→ DESCRIPTION OF THE TASK:
Under this line are the records; write out word for word the part that begins at the line containing "Record block := Block" and ends at the line containing "Definition get_block (b", and no more.

→ THE DATA:
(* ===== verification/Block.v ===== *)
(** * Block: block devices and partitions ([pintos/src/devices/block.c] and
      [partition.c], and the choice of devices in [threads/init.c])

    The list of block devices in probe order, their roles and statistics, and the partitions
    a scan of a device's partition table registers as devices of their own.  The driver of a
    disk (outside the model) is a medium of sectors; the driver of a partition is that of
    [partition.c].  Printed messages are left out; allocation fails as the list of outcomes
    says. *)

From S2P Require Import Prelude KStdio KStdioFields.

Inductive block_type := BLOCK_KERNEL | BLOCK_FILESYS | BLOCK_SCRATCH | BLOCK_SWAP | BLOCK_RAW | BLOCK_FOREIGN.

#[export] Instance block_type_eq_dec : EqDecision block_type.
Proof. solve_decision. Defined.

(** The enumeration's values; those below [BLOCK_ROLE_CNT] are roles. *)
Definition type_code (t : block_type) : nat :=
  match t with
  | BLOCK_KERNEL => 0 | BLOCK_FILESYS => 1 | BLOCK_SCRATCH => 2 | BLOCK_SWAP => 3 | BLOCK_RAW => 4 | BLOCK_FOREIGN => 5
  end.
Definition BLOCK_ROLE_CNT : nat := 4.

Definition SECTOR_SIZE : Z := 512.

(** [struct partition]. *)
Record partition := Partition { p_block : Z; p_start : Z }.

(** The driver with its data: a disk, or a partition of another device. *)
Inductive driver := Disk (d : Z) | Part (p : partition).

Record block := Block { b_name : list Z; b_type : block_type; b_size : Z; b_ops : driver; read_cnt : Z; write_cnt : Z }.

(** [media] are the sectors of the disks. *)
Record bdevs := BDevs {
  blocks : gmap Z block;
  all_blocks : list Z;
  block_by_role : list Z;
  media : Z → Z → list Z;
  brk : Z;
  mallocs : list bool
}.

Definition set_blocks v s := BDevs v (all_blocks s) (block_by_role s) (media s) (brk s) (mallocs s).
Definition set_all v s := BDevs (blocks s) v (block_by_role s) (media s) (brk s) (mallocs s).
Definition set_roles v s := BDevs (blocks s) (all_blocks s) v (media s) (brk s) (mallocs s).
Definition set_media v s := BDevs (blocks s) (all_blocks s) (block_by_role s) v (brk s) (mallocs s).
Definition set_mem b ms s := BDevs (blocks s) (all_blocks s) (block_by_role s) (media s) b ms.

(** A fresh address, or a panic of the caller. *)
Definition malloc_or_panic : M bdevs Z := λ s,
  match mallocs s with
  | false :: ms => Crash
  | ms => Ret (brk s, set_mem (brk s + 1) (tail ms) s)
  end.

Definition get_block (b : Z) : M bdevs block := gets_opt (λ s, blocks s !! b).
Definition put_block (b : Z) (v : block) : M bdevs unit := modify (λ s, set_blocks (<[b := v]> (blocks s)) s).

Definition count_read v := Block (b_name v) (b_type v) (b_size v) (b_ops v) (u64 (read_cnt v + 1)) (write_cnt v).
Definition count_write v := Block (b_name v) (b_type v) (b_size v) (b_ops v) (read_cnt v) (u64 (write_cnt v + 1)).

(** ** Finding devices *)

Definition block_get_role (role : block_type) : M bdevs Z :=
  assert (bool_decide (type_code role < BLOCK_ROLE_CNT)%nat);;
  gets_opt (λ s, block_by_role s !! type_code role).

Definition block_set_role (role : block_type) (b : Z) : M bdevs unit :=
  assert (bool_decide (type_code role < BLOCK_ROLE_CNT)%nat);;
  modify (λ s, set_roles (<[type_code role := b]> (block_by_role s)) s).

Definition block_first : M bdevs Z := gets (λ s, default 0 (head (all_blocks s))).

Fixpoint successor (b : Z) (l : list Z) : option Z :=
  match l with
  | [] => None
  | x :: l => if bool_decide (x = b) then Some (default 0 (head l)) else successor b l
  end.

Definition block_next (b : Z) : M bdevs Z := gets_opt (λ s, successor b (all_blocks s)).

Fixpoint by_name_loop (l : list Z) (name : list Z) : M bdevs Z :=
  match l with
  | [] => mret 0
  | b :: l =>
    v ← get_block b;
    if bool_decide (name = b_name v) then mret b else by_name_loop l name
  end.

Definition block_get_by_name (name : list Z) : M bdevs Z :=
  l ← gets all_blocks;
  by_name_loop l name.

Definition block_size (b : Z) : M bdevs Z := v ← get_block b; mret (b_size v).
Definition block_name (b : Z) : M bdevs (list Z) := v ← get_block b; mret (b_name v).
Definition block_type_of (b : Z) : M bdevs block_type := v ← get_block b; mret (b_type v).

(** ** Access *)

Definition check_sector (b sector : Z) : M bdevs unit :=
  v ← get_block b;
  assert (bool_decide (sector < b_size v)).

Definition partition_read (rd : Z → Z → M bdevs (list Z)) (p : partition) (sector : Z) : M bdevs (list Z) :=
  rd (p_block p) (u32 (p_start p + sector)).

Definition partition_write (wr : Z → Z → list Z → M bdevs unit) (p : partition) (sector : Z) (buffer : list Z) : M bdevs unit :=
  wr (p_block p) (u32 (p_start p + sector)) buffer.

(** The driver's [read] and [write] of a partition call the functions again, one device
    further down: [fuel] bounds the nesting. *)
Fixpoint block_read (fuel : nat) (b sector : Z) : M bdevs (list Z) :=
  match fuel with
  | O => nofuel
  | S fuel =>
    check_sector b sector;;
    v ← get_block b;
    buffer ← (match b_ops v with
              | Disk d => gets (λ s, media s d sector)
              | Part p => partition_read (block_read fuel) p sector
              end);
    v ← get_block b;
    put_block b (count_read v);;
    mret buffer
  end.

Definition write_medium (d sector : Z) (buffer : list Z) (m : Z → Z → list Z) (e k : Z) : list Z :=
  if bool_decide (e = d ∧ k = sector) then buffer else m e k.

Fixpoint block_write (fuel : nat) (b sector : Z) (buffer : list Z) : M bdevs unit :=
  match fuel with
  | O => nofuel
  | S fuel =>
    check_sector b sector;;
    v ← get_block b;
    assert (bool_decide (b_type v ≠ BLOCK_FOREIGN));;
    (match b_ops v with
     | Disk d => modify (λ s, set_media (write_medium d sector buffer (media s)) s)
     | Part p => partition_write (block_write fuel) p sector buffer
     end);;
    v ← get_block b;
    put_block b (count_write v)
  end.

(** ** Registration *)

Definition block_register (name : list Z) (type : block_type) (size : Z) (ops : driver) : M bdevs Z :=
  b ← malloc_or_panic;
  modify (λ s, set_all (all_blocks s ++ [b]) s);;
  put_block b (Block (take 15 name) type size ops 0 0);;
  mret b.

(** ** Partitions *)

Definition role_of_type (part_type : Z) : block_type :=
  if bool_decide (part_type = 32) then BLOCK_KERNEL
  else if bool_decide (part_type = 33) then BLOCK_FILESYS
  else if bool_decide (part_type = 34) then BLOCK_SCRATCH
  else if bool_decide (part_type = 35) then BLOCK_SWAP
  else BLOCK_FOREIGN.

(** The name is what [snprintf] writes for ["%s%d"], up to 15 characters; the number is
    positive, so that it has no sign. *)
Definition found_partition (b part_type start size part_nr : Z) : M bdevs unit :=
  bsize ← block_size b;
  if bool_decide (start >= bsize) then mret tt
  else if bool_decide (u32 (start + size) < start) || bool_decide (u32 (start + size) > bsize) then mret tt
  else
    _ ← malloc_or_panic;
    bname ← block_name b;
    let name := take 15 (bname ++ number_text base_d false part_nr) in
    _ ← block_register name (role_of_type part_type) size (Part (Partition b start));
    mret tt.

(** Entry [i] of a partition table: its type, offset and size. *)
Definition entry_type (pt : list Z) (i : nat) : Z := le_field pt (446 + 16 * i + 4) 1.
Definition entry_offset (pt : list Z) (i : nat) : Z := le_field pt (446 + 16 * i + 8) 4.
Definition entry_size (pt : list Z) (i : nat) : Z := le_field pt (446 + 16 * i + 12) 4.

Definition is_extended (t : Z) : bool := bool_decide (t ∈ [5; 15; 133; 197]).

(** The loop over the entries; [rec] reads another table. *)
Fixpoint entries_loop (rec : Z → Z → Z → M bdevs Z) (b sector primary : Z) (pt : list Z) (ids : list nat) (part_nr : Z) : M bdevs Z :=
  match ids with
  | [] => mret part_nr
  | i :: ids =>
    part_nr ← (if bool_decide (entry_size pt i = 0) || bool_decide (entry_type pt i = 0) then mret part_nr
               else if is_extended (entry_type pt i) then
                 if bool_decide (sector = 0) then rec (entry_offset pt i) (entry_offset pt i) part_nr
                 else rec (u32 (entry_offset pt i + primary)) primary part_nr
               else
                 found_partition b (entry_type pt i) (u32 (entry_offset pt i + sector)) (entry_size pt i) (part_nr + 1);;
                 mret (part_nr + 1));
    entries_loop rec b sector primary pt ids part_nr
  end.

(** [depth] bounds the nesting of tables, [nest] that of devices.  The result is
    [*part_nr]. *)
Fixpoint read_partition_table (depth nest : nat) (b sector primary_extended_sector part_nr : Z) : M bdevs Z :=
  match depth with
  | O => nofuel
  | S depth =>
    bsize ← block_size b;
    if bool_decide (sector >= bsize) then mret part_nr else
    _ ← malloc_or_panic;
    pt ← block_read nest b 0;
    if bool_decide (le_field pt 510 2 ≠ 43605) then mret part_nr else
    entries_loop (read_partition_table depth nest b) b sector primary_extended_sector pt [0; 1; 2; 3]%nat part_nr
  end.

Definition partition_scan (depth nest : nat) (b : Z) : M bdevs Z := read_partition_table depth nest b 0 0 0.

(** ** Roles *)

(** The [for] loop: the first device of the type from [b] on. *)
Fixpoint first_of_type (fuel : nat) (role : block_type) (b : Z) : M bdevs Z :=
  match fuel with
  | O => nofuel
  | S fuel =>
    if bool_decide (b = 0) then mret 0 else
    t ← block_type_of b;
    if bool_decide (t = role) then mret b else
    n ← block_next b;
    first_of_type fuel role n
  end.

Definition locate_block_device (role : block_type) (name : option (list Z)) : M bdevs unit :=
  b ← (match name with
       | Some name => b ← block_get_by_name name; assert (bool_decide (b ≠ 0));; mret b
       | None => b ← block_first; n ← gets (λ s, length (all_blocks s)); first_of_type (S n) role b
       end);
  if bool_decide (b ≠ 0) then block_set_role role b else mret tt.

* * *

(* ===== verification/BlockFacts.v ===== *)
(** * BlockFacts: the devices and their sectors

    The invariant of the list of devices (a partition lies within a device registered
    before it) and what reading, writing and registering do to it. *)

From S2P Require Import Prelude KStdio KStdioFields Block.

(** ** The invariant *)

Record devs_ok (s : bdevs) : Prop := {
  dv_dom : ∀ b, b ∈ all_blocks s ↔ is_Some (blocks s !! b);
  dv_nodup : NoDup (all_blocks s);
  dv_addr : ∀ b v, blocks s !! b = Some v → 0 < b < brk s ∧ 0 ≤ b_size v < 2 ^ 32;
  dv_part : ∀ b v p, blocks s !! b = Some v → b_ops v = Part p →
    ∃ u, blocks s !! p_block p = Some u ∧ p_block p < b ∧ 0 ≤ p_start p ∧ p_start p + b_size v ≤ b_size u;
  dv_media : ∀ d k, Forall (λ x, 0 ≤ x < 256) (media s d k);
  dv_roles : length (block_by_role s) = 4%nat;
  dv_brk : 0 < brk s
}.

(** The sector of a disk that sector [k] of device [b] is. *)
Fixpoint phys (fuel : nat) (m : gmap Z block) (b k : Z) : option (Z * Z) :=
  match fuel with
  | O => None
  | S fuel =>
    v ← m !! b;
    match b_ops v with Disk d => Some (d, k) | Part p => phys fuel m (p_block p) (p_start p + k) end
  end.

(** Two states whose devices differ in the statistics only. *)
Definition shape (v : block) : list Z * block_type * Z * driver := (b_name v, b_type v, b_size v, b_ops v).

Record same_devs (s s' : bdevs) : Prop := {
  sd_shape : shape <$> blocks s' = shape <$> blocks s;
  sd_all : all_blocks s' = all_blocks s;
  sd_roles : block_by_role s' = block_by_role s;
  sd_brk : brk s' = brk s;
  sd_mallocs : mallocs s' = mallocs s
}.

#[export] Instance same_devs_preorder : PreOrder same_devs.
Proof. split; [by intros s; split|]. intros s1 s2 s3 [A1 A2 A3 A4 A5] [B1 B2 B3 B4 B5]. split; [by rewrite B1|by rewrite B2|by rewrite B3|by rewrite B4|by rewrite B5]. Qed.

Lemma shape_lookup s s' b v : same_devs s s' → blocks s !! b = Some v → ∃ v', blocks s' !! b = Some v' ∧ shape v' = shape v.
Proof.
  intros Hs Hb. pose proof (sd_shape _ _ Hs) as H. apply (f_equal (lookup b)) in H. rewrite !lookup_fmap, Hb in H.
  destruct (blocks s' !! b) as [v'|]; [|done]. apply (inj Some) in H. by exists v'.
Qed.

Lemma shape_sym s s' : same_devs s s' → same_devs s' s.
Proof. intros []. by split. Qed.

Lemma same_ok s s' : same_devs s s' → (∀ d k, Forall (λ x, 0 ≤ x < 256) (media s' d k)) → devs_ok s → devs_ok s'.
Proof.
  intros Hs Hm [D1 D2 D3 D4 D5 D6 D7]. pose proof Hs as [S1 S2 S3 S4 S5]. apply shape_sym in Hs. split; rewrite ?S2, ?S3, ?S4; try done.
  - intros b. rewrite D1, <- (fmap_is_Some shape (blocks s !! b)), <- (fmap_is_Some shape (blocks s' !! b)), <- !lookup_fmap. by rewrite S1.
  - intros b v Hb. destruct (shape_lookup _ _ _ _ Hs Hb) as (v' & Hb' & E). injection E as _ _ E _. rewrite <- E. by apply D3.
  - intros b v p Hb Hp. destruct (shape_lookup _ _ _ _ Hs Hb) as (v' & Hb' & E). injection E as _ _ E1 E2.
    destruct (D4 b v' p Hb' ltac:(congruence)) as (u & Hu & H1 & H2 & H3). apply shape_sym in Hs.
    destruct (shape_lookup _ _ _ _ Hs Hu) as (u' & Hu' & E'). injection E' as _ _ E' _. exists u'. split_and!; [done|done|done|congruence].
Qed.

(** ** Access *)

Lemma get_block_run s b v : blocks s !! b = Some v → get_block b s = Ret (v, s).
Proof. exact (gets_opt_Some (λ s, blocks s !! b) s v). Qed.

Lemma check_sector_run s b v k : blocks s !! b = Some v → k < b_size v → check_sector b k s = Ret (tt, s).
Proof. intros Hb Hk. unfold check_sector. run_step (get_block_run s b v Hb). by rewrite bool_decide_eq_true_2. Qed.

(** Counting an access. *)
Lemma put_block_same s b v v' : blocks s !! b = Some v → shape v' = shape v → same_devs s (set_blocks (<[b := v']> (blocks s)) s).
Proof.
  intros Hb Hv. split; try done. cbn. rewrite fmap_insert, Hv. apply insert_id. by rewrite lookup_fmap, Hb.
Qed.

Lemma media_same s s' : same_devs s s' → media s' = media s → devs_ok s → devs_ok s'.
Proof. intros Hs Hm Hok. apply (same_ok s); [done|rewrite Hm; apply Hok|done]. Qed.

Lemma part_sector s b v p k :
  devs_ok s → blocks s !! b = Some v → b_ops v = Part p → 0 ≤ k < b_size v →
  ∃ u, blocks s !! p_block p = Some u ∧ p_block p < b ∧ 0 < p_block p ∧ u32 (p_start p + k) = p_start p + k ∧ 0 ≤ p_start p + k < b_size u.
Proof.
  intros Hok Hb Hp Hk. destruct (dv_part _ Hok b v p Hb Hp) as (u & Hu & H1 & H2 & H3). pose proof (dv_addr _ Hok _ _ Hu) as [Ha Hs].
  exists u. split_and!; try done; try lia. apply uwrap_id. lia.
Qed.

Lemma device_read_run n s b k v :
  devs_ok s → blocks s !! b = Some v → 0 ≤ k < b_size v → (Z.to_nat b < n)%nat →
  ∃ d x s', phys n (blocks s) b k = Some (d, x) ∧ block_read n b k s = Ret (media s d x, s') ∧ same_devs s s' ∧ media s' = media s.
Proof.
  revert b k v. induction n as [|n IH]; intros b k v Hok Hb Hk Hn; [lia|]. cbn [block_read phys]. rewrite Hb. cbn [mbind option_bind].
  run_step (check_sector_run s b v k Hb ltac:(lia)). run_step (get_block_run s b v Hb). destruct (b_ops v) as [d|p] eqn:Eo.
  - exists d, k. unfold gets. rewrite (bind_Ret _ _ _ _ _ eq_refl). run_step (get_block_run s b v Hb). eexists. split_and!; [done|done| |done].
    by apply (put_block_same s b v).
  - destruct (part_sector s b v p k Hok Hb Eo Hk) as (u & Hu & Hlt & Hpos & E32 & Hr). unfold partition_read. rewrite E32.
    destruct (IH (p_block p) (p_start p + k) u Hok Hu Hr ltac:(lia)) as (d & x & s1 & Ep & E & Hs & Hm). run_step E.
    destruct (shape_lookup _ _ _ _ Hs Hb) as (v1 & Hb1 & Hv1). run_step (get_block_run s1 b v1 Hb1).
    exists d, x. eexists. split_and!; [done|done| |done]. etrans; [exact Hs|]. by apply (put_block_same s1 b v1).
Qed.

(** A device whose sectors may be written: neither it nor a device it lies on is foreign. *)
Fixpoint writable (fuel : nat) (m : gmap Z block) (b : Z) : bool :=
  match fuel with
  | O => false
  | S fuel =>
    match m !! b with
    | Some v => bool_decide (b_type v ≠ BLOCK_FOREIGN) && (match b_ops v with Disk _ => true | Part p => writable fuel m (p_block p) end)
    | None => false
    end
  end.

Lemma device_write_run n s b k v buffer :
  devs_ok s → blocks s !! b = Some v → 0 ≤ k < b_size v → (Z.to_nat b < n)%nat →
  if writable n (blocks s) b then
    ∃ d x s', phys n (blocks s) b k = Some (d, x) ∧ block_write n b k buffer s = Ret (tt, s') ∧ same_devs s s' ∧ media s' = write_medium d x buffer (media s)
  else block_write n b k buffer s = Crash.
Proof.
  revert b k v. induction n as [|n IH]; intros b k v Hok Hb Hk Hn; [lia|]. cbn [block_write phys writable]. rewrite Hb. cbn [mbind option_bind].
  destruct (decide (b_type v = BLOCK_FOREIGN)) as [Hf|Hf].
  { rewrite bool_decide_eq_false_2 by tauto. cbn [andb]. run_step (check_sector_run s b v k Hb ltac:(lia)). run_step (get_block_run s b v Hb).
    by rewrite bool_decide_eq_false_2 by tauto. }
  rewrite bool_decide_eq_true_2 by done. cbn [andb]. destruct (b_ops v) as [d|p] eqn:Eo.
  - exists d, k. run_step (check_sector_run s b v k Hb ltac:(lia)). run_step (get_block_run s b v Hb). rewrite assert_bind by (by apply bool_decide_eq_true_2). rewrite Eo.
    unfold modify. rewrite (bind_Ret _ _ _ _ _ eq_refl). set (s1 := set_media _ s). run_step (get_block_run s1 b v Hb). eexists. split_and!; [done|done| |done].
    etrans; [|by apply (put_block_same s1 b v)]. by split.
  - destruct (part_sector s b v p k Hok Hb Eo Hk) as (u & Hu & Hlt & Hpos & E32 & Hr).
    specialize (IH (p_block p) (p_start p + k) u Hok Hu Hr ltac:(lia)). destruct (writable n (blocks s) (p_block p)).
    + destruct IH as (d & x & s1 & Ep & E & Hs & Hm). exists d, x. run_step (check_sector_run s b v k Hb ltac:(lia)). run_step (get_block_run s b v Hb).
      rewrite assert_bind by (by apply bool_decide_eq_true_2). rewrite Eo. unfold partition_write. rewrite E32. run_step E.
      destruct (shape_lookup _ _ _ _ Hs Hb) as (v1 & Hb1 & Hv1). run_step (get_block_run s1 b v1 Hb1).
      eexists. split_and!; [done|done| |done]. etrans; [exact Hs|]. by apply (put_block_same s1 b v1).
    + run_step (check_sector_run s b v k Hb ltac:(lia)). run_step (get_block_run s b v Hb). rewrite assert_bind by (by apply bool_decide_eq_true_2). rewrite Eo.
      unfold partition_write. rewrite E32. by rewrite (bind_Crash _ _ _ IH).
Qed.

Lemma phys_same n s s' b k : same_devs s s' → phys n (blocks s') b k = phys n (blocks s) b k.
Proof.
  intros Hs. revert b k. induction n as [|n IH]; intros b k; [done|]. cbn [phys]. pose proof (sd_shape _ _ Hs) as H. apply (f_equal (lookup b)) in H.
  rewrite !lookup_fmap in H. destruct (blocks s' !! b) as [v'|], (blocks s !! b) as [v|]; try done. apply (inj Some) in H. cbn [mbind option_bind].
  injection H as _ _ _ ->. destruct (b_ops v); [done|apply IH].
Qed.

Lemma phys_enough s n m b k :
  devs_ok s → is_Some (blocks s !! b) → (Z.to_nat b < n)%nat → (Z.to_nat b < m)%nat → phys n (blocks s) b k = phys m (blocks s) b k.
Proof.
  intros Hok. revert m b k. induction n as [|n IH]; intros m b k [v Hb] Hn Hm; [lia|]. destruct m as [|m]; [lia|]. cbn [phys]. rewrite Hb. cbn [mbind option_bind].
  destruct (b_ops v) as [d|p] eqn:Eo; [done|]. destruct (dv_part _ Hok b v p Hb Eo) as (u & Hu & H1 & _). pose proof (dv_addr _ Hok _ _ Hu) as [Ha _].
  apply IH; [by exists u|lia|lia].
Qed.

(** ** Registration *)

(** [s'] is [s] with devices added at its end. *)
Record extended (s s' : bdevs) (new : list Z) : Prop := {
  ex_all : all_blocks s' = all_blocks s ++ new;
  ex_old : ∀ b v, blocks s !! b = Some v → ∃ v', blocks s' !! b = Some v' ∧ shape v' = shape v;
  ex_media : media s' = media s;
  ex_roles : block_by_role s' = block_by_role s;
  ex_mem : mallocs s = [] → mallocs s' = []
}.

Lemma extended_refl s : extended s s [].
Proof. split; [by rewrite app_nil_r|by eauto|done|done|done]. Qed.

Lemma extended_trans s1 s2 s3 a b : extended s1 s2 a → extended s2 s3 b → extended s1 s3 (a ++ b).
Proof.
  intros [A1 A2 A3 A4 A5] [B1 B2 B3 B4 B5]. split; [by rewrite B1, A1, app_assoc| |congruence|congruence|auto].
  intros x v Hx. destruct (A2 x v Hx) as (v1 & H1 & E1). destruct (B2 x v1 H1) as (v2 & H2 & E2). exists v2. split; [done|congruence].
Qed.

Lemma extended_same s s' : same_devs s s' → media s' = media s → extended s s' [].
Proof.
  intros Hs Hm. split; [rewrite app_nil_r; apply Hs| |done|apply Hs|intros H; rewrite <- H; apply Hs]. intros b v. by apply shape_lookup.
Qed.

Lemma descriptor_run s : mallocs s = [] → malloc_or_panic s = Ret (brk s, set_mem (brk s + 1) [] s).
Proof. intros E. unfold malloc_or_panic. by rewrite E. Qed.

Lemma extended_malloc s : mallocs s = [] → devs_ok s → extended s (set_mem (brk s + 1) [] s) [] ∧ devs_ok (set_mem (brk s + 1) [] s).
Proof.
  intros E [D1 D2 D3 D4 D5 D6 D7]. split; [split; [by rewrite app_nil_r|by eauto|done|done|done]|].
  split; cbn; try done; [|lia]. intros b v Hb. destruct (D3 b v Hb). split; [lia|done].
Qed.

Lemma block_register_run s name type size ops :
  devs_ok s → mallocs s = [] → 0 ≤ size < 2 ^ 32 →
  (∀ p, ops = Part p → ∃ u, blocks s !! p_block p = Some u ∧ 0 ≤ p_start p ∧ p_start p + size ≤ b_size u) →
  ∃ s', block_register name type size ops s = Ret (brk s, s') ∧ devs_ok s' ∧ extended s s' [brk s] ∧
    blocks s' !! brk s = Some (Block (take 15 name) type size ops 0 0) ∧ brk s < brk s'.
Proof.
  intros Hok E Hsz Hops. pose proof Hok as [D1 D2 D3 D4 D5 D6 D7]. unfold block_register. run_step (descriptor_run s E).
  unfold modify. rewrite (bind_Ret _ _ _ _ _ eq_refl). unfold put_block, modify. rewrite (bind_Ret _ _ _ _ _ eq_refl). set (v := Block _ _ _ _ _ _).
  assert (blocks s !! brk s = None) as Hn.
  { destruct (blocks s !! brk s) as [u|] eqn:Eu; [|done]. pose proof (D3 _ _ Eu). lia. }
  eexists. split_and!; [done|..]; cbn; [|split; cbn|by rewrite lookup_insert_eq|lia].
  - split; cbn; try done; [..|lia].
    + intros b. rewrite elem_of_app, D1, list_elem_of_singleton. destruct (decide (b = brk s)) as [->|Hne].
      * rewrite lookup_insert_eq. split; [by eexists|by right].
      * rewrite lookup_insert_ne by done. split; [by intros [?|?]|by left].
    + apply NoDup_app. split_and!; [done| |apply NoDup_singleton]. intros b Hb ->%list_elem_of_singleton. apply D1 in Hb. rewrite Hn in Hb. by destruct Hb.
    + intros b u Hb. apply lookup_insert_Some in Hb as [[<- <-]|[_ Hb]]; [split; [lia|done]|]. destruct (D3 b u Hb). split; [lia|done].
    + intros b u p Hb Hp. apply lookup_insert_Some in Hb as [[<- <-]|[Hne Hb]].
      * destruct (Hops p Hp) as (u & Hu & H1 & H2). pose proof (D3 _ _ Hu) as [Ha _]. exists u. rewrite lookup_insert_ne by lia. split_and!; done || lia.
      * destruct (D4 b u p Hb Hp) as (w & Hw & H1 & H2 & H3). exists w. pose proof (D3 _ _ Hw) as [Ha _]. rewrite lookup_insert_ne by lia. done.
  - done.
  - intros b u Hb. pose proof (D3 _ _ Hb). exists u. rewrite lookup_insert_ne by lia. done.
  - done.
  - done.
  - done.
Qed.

* * *

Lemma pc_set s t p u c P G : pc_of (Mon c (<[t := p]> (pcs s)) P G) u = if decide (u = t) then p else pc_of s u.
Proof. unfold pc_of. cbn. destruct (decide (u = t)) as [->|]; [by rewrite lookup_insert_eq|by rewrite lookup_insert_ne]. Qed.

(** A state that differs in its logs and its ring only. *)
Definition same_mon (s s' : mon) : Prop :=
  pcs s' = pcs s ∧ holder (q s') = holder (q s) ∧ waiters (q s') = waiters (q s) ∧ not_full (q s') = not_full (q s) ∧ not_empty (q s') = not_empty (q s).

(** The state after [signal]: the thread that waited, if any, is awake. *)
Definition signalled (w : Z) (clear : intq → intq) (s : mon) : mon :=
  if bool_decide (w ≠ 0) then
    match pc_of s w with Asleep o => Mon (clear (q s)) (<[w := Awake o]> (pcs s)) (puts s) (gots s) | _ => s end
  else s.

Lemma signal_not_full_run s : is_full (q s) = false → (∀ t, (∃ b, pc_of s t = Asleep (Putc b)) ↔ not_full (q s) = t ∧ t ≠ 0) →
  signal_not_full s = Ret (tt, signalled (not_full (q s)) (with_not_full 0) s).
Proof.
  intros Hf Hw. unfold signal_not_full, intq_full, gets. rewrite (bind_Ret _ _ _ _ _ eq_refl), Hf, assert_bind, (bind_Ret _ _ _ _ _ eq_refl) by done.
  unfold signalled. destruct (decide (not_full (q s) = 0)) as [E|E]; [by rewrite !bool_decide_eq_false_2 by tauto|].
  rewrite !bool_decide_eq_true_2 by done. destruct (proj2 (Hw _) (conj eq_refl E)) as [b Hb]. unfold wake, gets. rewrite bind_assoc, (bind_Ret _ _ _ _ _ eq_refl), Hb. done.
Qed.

→ ANSWER:
Record block := Block { b_name : list Z; b_type : block_type; b_size : Z; b_ops : driver; read_cnt : Z; write_cnt : Z }.

(** [media] are the sectors of the disks. *)
Record bdevs := BDevs {
  blocks : gmap Z block;
  all_blocks : list Z;
  block_by_role : list Z;
  media : Z → Z → list Z;
  brk : Z;
  mallocs : list bool
}.

Definition set_blocks v s := BDevs v (all_blocks s) (block_by_role s) (media s) (brk s) (mallocs s).
Definition set_all v s := BDevs (blocks s) v (block_by_role s) (media s) (brk s) (mallocs s).
Definition set_roles v s := BDevs (blocks s) (all_blocks s) v (media s) (brk s) (mallocs s).
Definition set_media v s := BDevs (blocks s) (all_blocks s) (block_by_role s) v (brk s) (mallocs s).
Definition set_mem b ms s := BDevs (blocks s) (all_blocks s) (block_by_role s) (media s) b ms.

(** A fresh address, or a panic of the caller. *)
Definition malloc_or_panic : M bdevs Z := λ s,
  match mallocs s with
  | false :: ms => Crash
  | ms => Ret (brk s, set_mem (brk s + 1) (tail ms) s)
  end.

Definition get_block (b : Z) : M bdevs block := gets_opt (λ s, blocks s !! b).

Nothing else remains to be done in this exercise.